The Epidendroideae are difficult to classify. They have been divided in "lower epidendroids" and "higher epidendroids".

==Description==
Epiphytes are plants which grow above the ground, on top of other plants. They are not planted in the soil and are not parasitic (i.e. they do not feed on other plants; however, some types still damage their host in various ways). By growing on other plants, the epiphytes can reach to the light better or where they can avoid struggling for light. Many mosses and lichens are epiphytes, as are approximately 10 per cent of all seed plants and ferns. Epiphytes are common in some groups of plants, such as ferns, mosses, lichens, and algae. Over half of the 20,000 species of orchids are epiphytes.

==Habitat==
Most epiphytic seed plants and ferns are found in tropical and subtropical rainforests because they need high humidity to survive. The areas which most epiphytes grow are the montane rainforests. Epiphytic orchids are found on many positions of the host tree, depending on species requirements and size, some large species will grow in a fork, whereas some small species scramble through thin branches, other species will climb up the trunk etc. etc. The trees provide many habitats with different conditions of temperature, contact and light. In temperate places, epiphytes are most common in moist forests, such as the rainforests in Queensland.

==Adaptation==
Epiphytes are not adapted to droughts in the same way are other flora, because they don't have access to the ground, but they still have some mechanisms to help them survive. Some become completely dormant for months at a time; many epiphytes show crassulacean acid metabolism (CAM), which involves taking in CO_{2} at night, and photo-fixing it during the day with closed stomata to reduce water loss by transpiration. They also contain absorptive plants that are capable at quickly taking up water when it is available and preventing drought when water is scarcer. CAM can be impeded by higher night-time temperatures, dehydrated tissues, and high saturation deficits in the surrounding air, which lower the "stomata conductance" of the epiphytes, reducing the CO_{2} uptake, which in turn reduces growth and reproduction and even induces carbon loss. Higher temperatures, strain on evaporation, and contact to light cause CAM-idling, which is the epiphyte closing its stomata when it becomes stressed, that brings down the range of habitats a species can inhabit. Epiphyte species work biomasses are much more sensitive to different relative moisture levels than other plants.

==Taxonomy==
It was published by Vincenz Franz Kosteletzky in 1831 with Epidendrum L. as the type genus.
===Tribe classification===
The subfamily Epidendroideae is divided into two clades or subgroups known as the higher epidendroids (vandoids) and the lower epidendroids. The lower epidendroids contain polyphyletic tribes, particularly the Arethuseae and Epidendreae. The tribes are listed below:

The tribes of the subfamily Epidendroideae (as of 2014)

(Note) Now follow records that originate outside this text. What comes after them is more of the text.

Lemma reportedEntry_single uid' ip' k' k ip uid :
  reportedEntry [Panel.mkOnlineUser uid' ip' k'] k ip uid
  ↔ uid = uid' ∧ ip = ip' ∧ k = k' ∧ 0 < uid ∧ ip ≠ "" ∧ k ≠ "".
Proof. unfold reportedEntry. rewrite list_elem_of_singleton. naive_solver. Qed.

(** One reported device: its entry leaves the address map, no other does. *)
Lemma commitReported_onlineAt now old online o k ip :
  onlineAt (commitReported now (old, online) o).2 k ip
  = afterReport [o] k ip (onlineAt online k ip).
Proof.
  destruct o as [uid' ip' k']. unfold commitReported. simpl.
  case_goal; bool_to_prop.
  { rewrite afterReport_other; [done|]. intros (uid & _ & Hr%reportedEntry_single).
    destruct Heqb; bool_to_prop; naive_solver lia. }
  case_bool_decide as Hk'.
  { rewrite afterReport_other; [done|]. intros (uid & _ & Hr%reportedEntry_single). naive_solver. }
  destruct (online !! k') as [m|] eqn:Hm.
  2: { rewrite afterReport_other; [done|]. intros (uid & Hu & Hr%reportedEntry_single).
       destruct_and!; subst. unfold onlineAt in Hu. by rewrite Hm in Hu. }
  simpl. rewrite onlineAt_store_or_drop. destruct (decide (k' = k)) as [->|Hne].
  2: { rewrite afterReport_other; [done|]. intros (uid & _ & Hr%reportedEntry_single). naive_solver. }
  unfold onlineAt. rewrite Hm. simpl. destruct (decide (ip = ip')) as [->|Hip].
  - destruct (m !! ip') as [c|] eqn:Hc; simpl; [|done].
    destruct (Z.eqb_spec c uid') as [->|Hcu].
    + rewrite lookup_delete_eq, decide_True; [done|]. by apply reportedEntry_single.
    + rewrite Hc, decide_False; [done|]. intros Hr%reportedEntry_single. naive_solver.
  - rewrite afterReport_other by (intros (? & _ & Hr%reportedEntry_single); naive_solver).
    repeat case_match; try done. by rewrite lookup_delete_ne.
Qed.

Lemma afterReport_cons o os k ip u :
  afterReport os k ip (afterReport [o] k ip u) = afterReport (o :: os) k ip u.
Proof.
  destruct u as [uid|]; simpl; [|done].
  repeat case_decide; simpl; repeat case_decide; try done;
    unfold reportedEntry in *; set_solver.
Qed.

Higher epidendroids (vandoids)
- Cymbidieae
- Vandeae

Lower epidendroids
- Arethuseae (polyphyletic)
- Calypsoeae
- Collabieae
- Dendrobieae
- Epidendreae (polyphyletic)
- Gastrodieae
- Malaxideae
- Neottieae
- Nervilieae
- Podochileae
- Sobraliinae
- Triphoreae
- Tropidieae
- Xerorchideae

This classification has a rather ephemeral nature and is prone to frequent revision. Changes are likely to occur as new morphological and genetic data become available.

The genus Devogelia is not placed in a tribe.